(** * scripts/extract_html.py: a shallow embedding and its properties

    The extractor turns Messenger HTML exports into flat rows.  This file
    embeds its functions in Rocq and proves the properties its
    specification states about them.

    Conventions of the embedding.
    - A Python [str] is a [list ascii]; a character is a code point below
      256.  Whitespace, digits and case mapping are Python's on that range.
    - A Python [int] is a [Z]; a [dict] is a [gmap]; [None] is [None].
    - A function that can raise returns a [result]; [try]/[except] is a
      [match] on it.
    - What BeautifulSoup, the file system, the hash function and the random
      source return is a parameter of the section that uses it. *)

From Stdlib Require Import ZArith Lia List Ascii String Bool Sorted Permutation.
From stdpp Require Import base list gmap strings.
Import ListNotations.
Local Open Scope Z_scope.

(** ** Python strings *)

Definition str := list ascii.

(** A string literal of the source. *)
Definition lit (s : string) : str := list_ascii_of_string s.

Definition ord (c : ascii) : N := N_of_ascii c.

Definition between (lo hi n : N) : bool := ((lo <=? n) && (n <=? hi))%N.

(** [str.isspace] on one character: TAB..CR, FS..US, space, NEL, NBSP. *)
Definition isspace (c : ascii) : bool :=
  between 9 13 (ord c) || between 28 32 (ord c)
  || (ord c =? 133)%N || (ord c =? 160)%N.

(** Decimal digits below 256 are the ASCII ones. *)
Definition isdigit (c : ascii) : bool := between 48 57 (ord c).
(** [ExchangeDataRepository.update_ticker] *)
Definition update_ticker (now : float) (symbol : option string)
    (exchange : string) (ticker_data : loc) (w : world) : result world :=
  std_symbol <- _standardize_symbol symbol ;;
  let r := self w in
  let '(inner, h1, td) :=
    ticker_data_getitem std_symbol (objects w) (_ticker_data r) in
  let prev_data := od_get exchange (dict_at h1 inner) in
  (* ticker_data['symbol'] = std_symbol *)
  let h2 :=
    <[ticker_data := OTicker (t_set_symbol std_symbol (ticker_at h1 ticker_data))]> h1 in
  (* self._ticker_data[std_symbol][exchange] = ticker_data *)
  let h3 := <[inner := ODict (od_set exchange ticker_data (dict_at h2 inner))]> h2 in
  (* self._last_update[std_symbol][exchange] = datetime.now().timestamp() *)
  let lu :=
    <[std_symbol := <[exchange := now]> (default ∅ (_last_update r !! std_symbol))]>
      (_last_update r) in
  let changed :=
    match prev_data with
    | None => true
    | Some prev =>
        ne (t_get "mark_price" (ticker_at h3 prev))
           (t_get "mark_price" (ticker_at h3 ticker_data))
    end in
  let made :=
    if changed
    then map (fun cb => Call cb std_symbol exchange ticker_data) (_update_callbacks r)
    else [] in
  Ok (World h3 (Repo td lu (_update_callbacks r)) (calls w ++ made)).

(** [ExchangeDataRepository.get_ticker]: the result is [None] or a dict. *)
Definition get_ticker (symbol : option string) (exchange : option string)
    (w : world) : result (world * option loc) :=
  std_symbol <- _standardize_symbol symbol ;;
  match od_get std_symbol (_ticker_data (self w)) with
  | None => Ok (w, None)
  | Some inner =>
      if truthy exchange
      then Ok (w, od_get (default ""%string exchange) (dict_at (objects w) inner))
      else
        let '(l, h) := alloc (ODict (dict_at (objects w) inner)) (objects w) in
        Ok (World h (self w) (calls w), Some l)
  end.

(** [{symbol: data.copy() for symbol, data in items}]: the copies, and the
    entries of the new dict. *)
Fixpoint copy_all (items : list (string * loc)) (h : store)
    (acc : list (string * loc)) : store * list (string * loc) :=
  match items with
  | [] => (h, acc)
  | (symbol, data) :: items' =>
      let '(l, h') := alloc (ODict (dict_at h data)) h in
      copy_all items' h' (od_set symbol l acc)
  end.

(** [ExchangeDataRepository.get_all_tickers] *)
Definition get_all_tickers (w : world) : world * loc :=
  let '(h, d) := copy_all (_ticker_data (self w)) (objects w) [] in
  let '(l, h') := alloc (ODict d) h in
  (World h' (self w) (calls w), l).

(** [ExchangeDataRepository.register_update_callback] *)
Definition register_update_callback (cb : callback) (w : world) : world :=
  let r := self w in
  World (objects w)
        (Repo (_ticker_data r) (_last_update r) (_update_callbacks r ++ [cb]))
        (calls w).

(** ** Arbitrage detection *)

(** One reported opportunity (the dict appended to [opportunities]). *)
Record opportunity : Type := Opportunity {
  symbol : string;
  buy_exchange : string;
  buy_price : float;
  sell_exchange : string;
  sell_price : float;
  profit_percent : float
}.

(** [current_time - self._last_update[std_symbol].get(ex, 0) < 30] *)
Definition fresh_at (current_time : float) (last : gmap string float)
    (ex : string) : bool :=
  (current_time - default 0%float (last !! ex) <? 30)%float.

(** The dict [active_exchanges]: the entries of [exchanges] that are not
    stale, in the order of [exchanges]. *)
Definition active_exchanges (current_time : float) (last : gmap string float)
    (exchanges : list (string * loc)) : list (string * loc) :=
  filter (fun item => fresh_at current_time last item.1 = true) exchanges.

(** [(i, l[i]) for i in range(len(l))] *)
Definition enumerate {A : Type} (l : list A) : list (nat * A) :=
  combine (seq 0 (length l)) l.

(** [active_exchanges[ex].get(key)] *)
Definition price_of (h : store) (active : list (string * loc))
    (ex key : string) : num :=
  match od_get ex active with
  | Some l => t_get key (ticker_at h l)
  | None => None
  end.

(** [(sell_price - buy_price) / buy_price * 100] *)
Definition profit (buy_price sell_price : float) : result float :=
  q <- fdiv (sell_price - buy_price) buy_price ;;
  Ok (q * 100)%float.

━━━━━━━━━━━━━━━━━━━━

Please go through the data above and copy every line that has the word "below".

[ANSWER TO THE PROBLEM]
    - A Python [str] is a [list ascii]; a character is a code point below
(** Decimal digits below 256 are the ASCII ones. *)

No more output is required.